** Work order **
In the material below, the required lines run from the one containing "Definition HotWallet (n" through the one containing "let diff := observed - lp_Expected pos in". Copy those lines exactly, ends included, and nothing else.

** Excerpted data **
(* ===== verification/OutflowSystem.v ===== *)
(** * OutflowSystem: every interleaving of the workers that move money out

    The withdrawal workflow, the sweep engine, the services that drive them,
    the sequence manager, the operator's resolutions and any worker that stays off their three tables
    run concurrently over one database ([Workers.sys_step]), under any
    configurations, with node and signer answering anything and any handler
    stopping at any point.  Account sequences are the resource they compete
    for: each (chain, account, sequence) slot carries at most one signed
    transaction, be it a withdrawal or a sweep, what is signed is what was
    requested, and only signed transactions in the database reach the
    network. *)

From stdpp Require Import base list strings relations.
From Stdlib Require Import ZArith Lia String.
From S2P Require Import Prelude Workers Text Storage Database SqlStore SqlLaws.
From S2P Require Import Hash Chain Tx Fees Sample Sequences Interference Withdrawals.
From S2P Require Import WithdrawalLaws ReviewResolution WithdrawalSystem Sweeps SweepSystem Services.
Import SqlStore SqlLaws Interference WithdrawalLaws ReviewResolution WithdrawalSystem SweepSystem.

Open Scope string_scope.
Open Scope list_scope.
Open Scope Z_scope.

Module OutflowSystem.

Section system.
Context `{X : Ext}.
Local Notation ok := (safe guarantee invariant out_callok).
Local Notation tame := (tame guarantee invariant out_callok).

(** Methods that write neither withdrawals nor reservations nor sweeps. *)
Definition outside_op (o : op) : bool :=
  match o with OpSweepCreate _ | OpSweepStatus _ _ _ _ => false | _ => other_op o end.

(** The programs the workers run: every method of the withdrawal workflow and
    of the sweep engine under any configuration, the services from their
    startup on, the sequence manager, the operator's resolutions, transactions of any other worker over the
    remaining tables, and the clock. *)
Inductive kit : handler unit -> Prop :=
| KSubmit w req : kit (forget (Withdrawals.Submit w req))
| KValidateAddress w id : kit (forget (Withdrawals.ValidateAddress w id))
| KApproveCompliance id : kit (forget (Withdrawals.ApproveCompliance id))
| KReserveFunds w id : kit (forget (Withdrawals.ReserveFunds w id))
| KReserveSequence w id : kit (forget (Withdrawals.ReserveSequence w id))
| KBuild w id : kit (forget (Withdrawals.Build w id))
| KSimulate w id : kit (forget (Withdrawals.Simulate w id))
| KSign w id : kit (forget (Withdrawals.Sign w id))
| KCancel id : kit (forget (Withdrawals.Cancel id))
| KBroadcast id : kit (forget (Withdrawals.Broadcast id))
| KConfirm w id : kit (forget (Withdrawals.Confirm w id))
| KRecover id : kit (forget (Withdrawals.Recover id))
| KPlan e : kit (forget (Sweeps.Plan e))
| KPrepare e id : kit (forget (Sweeps.Prepare e id))
| KRevisit e id : kit (forget (Sweeps.Revisit e id))
| KSweepBroadcast e id : kit (forget (Sweeps.Broadcast e id))
| KSweepConfirm e id : kit (forget (Sweeps.Confirm e id))
| KSweepRecover id : kit (forget (Sweeps.Recover id))
| KPass e : kit (forget (Sweeps.Pass e))
| KWithdrawalsService w n k : kit (forget (Services.runWithdrawalsService w n k))
| KSweeperService e n k : kit (forget (Services.runSweeperService e n k))
| KReconcileAccount chainID source : kit (forget (Sequences.ReconcileAccount chainID source))
| KResolve id o note now : kit (forget (resolveReviewItem id o note now))
| KOther t : forallb outside_op t = true -> kit (forget (atomically (tx_for t exec_op)))
| KTick t : kit (Txn (fun s => (tt, set_now t s)) Done).

Lemma outside_op_both o : outside_op o = true -> preserves (moves guarantee invariant) (exec_op o).
Proof.
  intros Ho. apply both_moves; [apply other_op_moves; by destruct o|].
  destruct o; simpl in *; try done; unfold void, Ledger_Append, Ledger_AppendFeeOutflow,
    Ledger_AppendFeeFundingSpend, Deposits_Insert, Deposits_UpdateStatus, Deposits_GetByID,
    Checkpoints_Set, Watch_Upsert, Watch_SetActive, Controls_Apply, Controls_Get, getControls, Review_Open,
    Review_Resolve, Review_Get, ChainReview_Open, ChainReview_Resolve, ChainReview_Get,
    Recon_SaveReport, Outbox_Enqueue, Outbox_MarkDispatched, fmtTime, require_rows; free_steps.
Qed.

Lemma outside_txs_both t :
  forallb outside_op t = true -> preserves (moves guarantee invariant) (tx_for t exec_op).
Proof.
  induction t as [|o t IH]; simpl; [intros _; apply preserves_ret, _|]. intros [Ho Ht]%andb_true_iff.
  apply preserves_bind; [apply _|by apply outside_op_both|]. intros _. by apply IH.
Qed.
(* ===== verification/SweepLaws.v ===== *)
(** * SweepLaws: what the sweep engine does

    A constructor that succeeds returns a well-formed engine.  Planning ends
    with a sweep that its own preparation accepts; the fee-wallet cap is
    checked against everything committed at one moment; a confirmed sweep
    settles its deposits, its reservation and its spend record
    in one transaction.  The theorems are about executions under interference
    of the other workers, as in [WithdrawalLaws]. *)

From stdpp Require Import base list strings relations.
From Stdlib Require Import ZArith Lia String.
From S2P Require Import Prelude Workers Text Storage Database SqlStore SqlLaws.
From S2P Require Import Hash Chain Tx Fees Sample Sequences Interference Journals Withdrawals.
From S2P Require Import WithdrawalLaws WithdrawalSystem Sweeps SweepSystem OutflowSystem.
Import SqlStore SqlLaws Interference Journals WithdrawalLaws Sweeps.

Open Scope string_scope.
Open Scope list_scope.
Open Scope Z_scope.

Module SweepLaws.

(** ** Configurations *)

Section configs.
Context `{X : Ext} `{!NumericLaws X}.

Definition decimal_ok (d : Fees.decimal) : Prop := 0 <= Fees.dec_num d /\ 0 < Fees.dec_den d.
Fixpoint sweep_flows (address : string) (sts : list SweepStatus) (a : Z * Z * Z)
    : handler (result err (Z * Z * Z)) :=
  match sts with
  | [] => Done (Ok a)
  | st :: sts' =>
      let? jobs := stmt (Sweeps_ListByStatus chainID st workflowListLimit) in
      sweep_flows address sts' (fold_left (sweep_flow address st) jobs a)
  end.

Definition explained (diff out inn : Z) : bool :=
  if diff =? 0 then true else if diff <? 0 then - diff <=? out else diff <=? inn.

Definition HotWallet (n : nat) (address : string) : handler (result err HotWalletReport) :=
  let* now := ask CNow in
  if negb (rc_chain r) then Done (Err ErrOther)
  else
    let? pos := ExpectedBalance n address in
    let? observed := ask (CBalance address BaseDenom) in
    let? settled := walkLedger n address settled_totals (0, 0) in
    let? wf := withdrawal_flows address [WithdrawalSigned; WithdrawalBroadcast; WithdrawalIncluded] (0, 0) in
    let? '(pending, out, inn) := sweep_flows address [SweepSigned; SweepBroadcast] (wf, 0) in
    let diff := observed - lp_Expected pos in
    Done (Ok (MkHotWallet chainID address (lp_Expected pos) observed diff pending out inn
                (fst settled) (snd settled) (explained diff out inn) now)).

Record BusinessSection : Type := MkBusiness {
  bs_ChainID : string; bs_GeneratedAt : Z;
  bs_LedgerExternalDepositTotal : Z; bs_CreditedDepositTotal : Z; bs_UncreditedExternalTotal : Z;
  bs_LedgerWithdrawalOutflowTotal : Z; bs_WorkflowWithdrawalTotal : Z; bs_InFlightWithdrawalTotal : Z;
  bs_LedgerSweepInflowTotal : Z; bs_WorkflowSweepTotal : Z; bs_Findings : list string }.

(** External deposits, withdrawals and sweeps in the ledger. *)
Definition business_totals (a : Z * Z * Z) (e : LedgerEntry) : Z * Z * Z :=
  let '(ext, wd, sw) := a in
  if negb (e_TxCode e =? 0) then a
  else if bool_decide (e_Classification e = ClassExternalDeposit) && bool_decide (e_Direction e = DirectionIn)
  then (ext + e_AmountBaseUnits e, wd, sw)
  else if bool_decide (e_Classification e = ClassWithdrawal) && bool_decide (e_Direction e = DirectionOut)
  then (ext, wd + e_AmountBaseUnits e, sw)
  else if bool_decide (e_Classification e = ClassSweep) && bool_decide (e_Direction e = DirectionIn)
  then (ext, wd, sw + e_AmountBaseUnits e)
  else a.

Fixpoint walk_all {A} (n : nat) (watched : list WatchedAddress) (f : A -> LedgerEntry -> A) (acc : A)
    : handler (result err A) :=
  match watched with
  | [] => Done (Ok acc)
  | w :: watched' => let? acc' := walkLedger n (wa_Address w) f acc in walk_all n watched' f acc'
  end.

Fixpoint deposit_total (sts : list DepositStatus) (total : Z) : handler (result err Z) :=
  match sts with
  | [] => Done (Ok total)
  | st :: sts' =>
      let? ds := stmt (Deposits_ListByStatus chainID st workflowListLimit) in
      deposit_total sts' (fold_left (fun n d => n + d_AmountBaseUnits d) ds total)
  end.

(** Confirmed and in-flight withdrawals. *)
Fixpoint withdrawal_totals (sts : list WithdrawalStatus) (a : Z * Z) : handler (result err (Z * Z)) :=
  match sts with
  | [] => Done (Ok a)
  | st :: sts' =>
      let? ws := stmt (Withdrawals_ListByStatus chainID st workflowListLimit) in
      withdrawal_totals sts'
        (fold_left (fun a w => if bool_decide (st = WithdrawalConfirmed)
                               then (fst a + w_AmountBaseUnits w, snd a)
                               else (fst a, snd a + w_AmountBaseUnits w)) ws a)
  end.

Definition business_findings (ext credited wdLedger wdFlow wdInFlight swLedger swFlow : Z) : list string :=
  (if ext - credited <? 0
   then ["credited deposit total " ++ Tx.int_String credited ++ " exceeds ledger EXTERNAL_DEPOSIT total " ++
         Tx.int_String ext]%string else []) ++
  (if wdLedger <? wdFlow
   then ["confirmed withdrawal total " ++ Tx.int_String wdFlow ++ " exceeds ledger WITHDRAWAL outflow total " ++
         Tx.int_String wdLedger]%string else []) ++
  (if swLedger <? swFlow
   then ["confirmed sweep total " ++ Tx.int_String swFlow ++ " exceeds ledger SWEEP inflow total " ++
         Tx.int_String swLedger]%string else []) ++
  (if 0 <? wdLedger - wdFlow
   then ["ledger WITHDRAWAL outflows lead confirmed workflow totals by " ++ Tx.int_String (wdLedger - wdFlow) ++
         " (in-flight: " ++ Tx.int_String wdInFlight ++ ") — expected during confirmation lag"]%string else []).

Definition Business (n : nat) : handler (result err BusinessSection) :=
  let* now := ask CNow in
  let? watched := stmt (Watch_ListActive chainID) in
  let? '(ext, wd, sw) := walk_all n watched business_totals (0, 0, 0) in
  let? credited := deposit_total [DepositCredited; DepositSweepPending; DepositSwept] 0 in
  let? '(wdFlow, wdInFlight) :=
    withdrawal_totals [WithdrawalConfirmed; WithdrawalBroadcast; WithdrawalIncluded] (0, 0) in
  let? jobs := stmt (Sweeps_ListByStatus chainID SweepConfirmed workflowListLimit) in
  let swFlow := fold_left (fun n j => n + j_AmountBaseUnits j) jobs 0 in
  Done (Ok (MkBusiness chainID now ext credited (ext - credited) wd wdFlow wdInFlight sw swFlow
              (business_findings ext credited wd wdFlow wdInFlight sw swFlow))).
End reconciler.

(** ** Schedules *)

Record Schedule : Type := MkSchedule {
  sd_NearRealTimeInterval : Z; sd_WalletInterval : Z; sd_FullAddressInterval : Z }.

Definition minute : Z := 60 * 10 ^ 9.
Definition withDefaults (s : Schedule) : Schedule :=
  MkSchedule (if sd_NearRealTimeInterval s <=? 0 then minute else sd_NearRealTimeInterval s)
    (if sd_WalletInterval s <=? 0 then 60 * minute else sd_WalletInterval s)
    (if sd_FullAddressInterval s <=? 0 then 24 * 60 * minute else sd_FullAddressInterval s).

(** ** The disagreement monitor *)

Definition autoResolveCleanChecks : Z := 3.

Record DisagreementConfig : Type := MkDisagreement {
  dc_ChainID : string; dc_Interval : Z; dc_HeightTolerance : Z; dc_SequenceAddress : string;
  dc_BalanceAddress : string; dc_CompareHashAtCheckpoint : bool }.

Definition NewMonitor (cfg : DisagreementConfig) : result err DisagreementConfig :=
  if empty (dc_ChainID cfg) then Err ErrOther
  else Ok (MkDisagreement (dc_ChainID cfg) (if dc_Interval cfg <=? 0 then 30 * 10 ^ 9 else dc_Interval cfg)
             (if dc_HeightTolerance cfg <=? 0 then 5 else dc_HeightTolerance cfg) (dc_SequenceAddress cfg)
             (dc_BalanceAddress cfg) (dc_CompareHashAtCheckpoint cfg)).

Definition triggerFor (kind : CompareKind) : ChainReviewTrigger :=
  match kind with
  | CompareHeight => TriggerHeightDivergence
  | CompareBlockHash => TriggerBlockHashMismatch
  | _ => TriggerQueryResultMismatch
  end.

Definition firstNonEmpty (a b : string) : string := if empty a then b else a.

Section monitor.
Context (m : DisagreementConfig).

Definition compare_request (checkpoint : result err ScannerCheckpoint) : CompareRequest :=
  MkCompareRequest true (dc_HeightTolerance m)
    (match checkpoint with
     | Ok cp => if 0 <? cp_LastFullyProcessedHeight cp then u64 (cp_LastFullyProcessedHeight cp) else 0
     | Err _ => 0
     end) "" (dc_SequenceAddress m) (dc_BalanceAddress m)
    (if empty (dc_BalanceAddress m) then "" else BaseDenom).

Definition new_condition (it : CompareItem) (id : string) (now : Z) : ChainReviewCondition :=
  MkCondition id (dc_ChainID m) (triggerFor (ci_Kind it))
    (MkObservation "primary" 0 (firstNonEmpty (ci_Primary it) (ci_PrimaryErr it)))
    (MkObservation "secondary" 0 (firstNonEmpty (ci_Secondary it) (ci_SecondaryErr it))) now None "".

Definition openCondition (it : CompareItem) : handler (result err unit) :=
  let? open := stmt (ChainReview_ListOpen (dc_ChainID m)) in
  if existsb (fun c => bool_decide (cr_Trigger c = triggerFor (ci_Kind it))) open then Done (Ok tt)
  else
    let* id := ask CNewID in
    let* now := ask CNow in
    let? _ := stmt (ChainReview_Open (new_condition it id now)) in
    Done (Ok tt).

Definition transient (t : ChainReviewTrigger) : bool :=
  bool_decide (t = TriggerHeightDivergence) || bool_decide (t = TriggerQueryResultMismatch).

Definition resolution : string :=
  ("auto-resolved: nodes agreed on " ++ Tx.FormatUint autoResolveCleanChecks ++ " consecutive checks")%string.

Definition autoResolveTransient : handler (result err unit) :=
  let? open := stmt (ChainReview_ListOpen (dc_ChainID m)) in
  r_for (List.filter (fun c => transient (cr_Trigger c)) open) (fun c =>
    let* now := ask CNow in
    stmt (ChainReview_Resolve (cr_ConditionID c) resolution now)).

** Answer box **
Definition HotWallet (n : nat) (address : string) : handler (result err HotWalletReport) :=
  let* now := ask CNow in
  if negb (rc_chain r) then Done (Err ErrOther)
  else
    let? pos := ExpectedBalance n address in
    let? observed := ask (CBalance address BaseDenom) in
    let? settled := walkLedger n address settled_totals (0, 0) in
    let? wf := withdrawal_flows address [WithdrawalSigned; WithdrawalBroadcast; WithdrawalIncluded] (0, 0) in
    let? '(pending, out, inn) := sweep_flows address [SweepSigned; SweepBroadcast] (wf, 0) in
    let diff := observed - lp_Expected pos in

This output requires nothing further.